• WORK REQUIRED:
Among the entries that follow, find the lines containing the string "size" and copy them.

RECORDS PROVIDED Start Marker

(* ===== verification/Wire.v ===== *)
(** * Wire primitives

    util/variable_bytes.hpp, util/endian_convert.hpp and
    protocol/packet/impl/copy_to_static_vector.hpp: the variable byte
    integers, the big-endian integers and the "copy a field and advance"
    helpers every packet codec is made of.

    A [buffer] (util/buffer.hpp) is a view on shared bytes; its content is a
    [list byte].  A function that advances an iterator or removes a prefix
    returns the bytes that are left. *)
From S2P Require Import Prelude Boost.

(** ** Variable byte integers *)

(** [while (val > 127)]: at most four bytes are pushed, [fuel] counts them. *)
Fixpoint variable_bytes_loop (fuel : nat) (val : Z) : list byte :=
  match fuel with
  | O => []
  | S fuel' =>
    if 127 <? val then
      to_byte (Z.lor (Z.land val 0x7f) 0x80) :: variable_bytes_loop fuel' (Z.shiftr val 7)
    else [to_byte (Z.land val 0x7f)]
  end.

Definition val_to_variable_bytes (val : Z) : list byte :=
  if 0xfffffff <? val then [] else variable_bytes_loop 4 val.

Fixpoint variable_bytes_to_val_loop (val mul : Z) (it : list byte) : option Z * list byte :=
  match it with
  | [] => (None, [])
  | b :: it' =>
    if mul =? 128 * 128 * 128 * 128 then (None, it')
    else
      let val := val + Z.land (u8 b) 0x7f * mul in
      let mul := mul * 128 in
      if Z.land (u8 b) 0x80 =? 0 then (Some (val mod 2 ^ 32), it')
      else variable_bytes_to_val_loop val mul it'
  end.

(** the value, and the iterator after the call *)
Definition variable_bytes_to_val (it : list byte) : option Z * list byte :=
  variable_bytes_to_val_loop 0 1 it.

(** ** Big-endian integers *)
Section endian.
Context {BE : BoostEndian}.

Definition endian_load (size : nat) (buf : list byte) : Z := boost_endian_load size (firstn size buf).

Definition endian_store (size : nat) (val : Z) : list byte := boost_endian_store size val.

Definition endian_static_vector (size : nat) (val : Z) : list byte := boost_endian_store size val.
End endian.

RECORDS PROVIDED End Marker

• OUTPUT BELOW:
Definition endian_load (size : nat) (buf : list byte) : Z := boost_endian_load size (firstn size buf).
Definition endian_store (size : nat) (val : Z) : list byte := boost_endian_store size val.
Definition endian_static_vector (size : nat) (val : Z) : list byte := boost_endian_store size val.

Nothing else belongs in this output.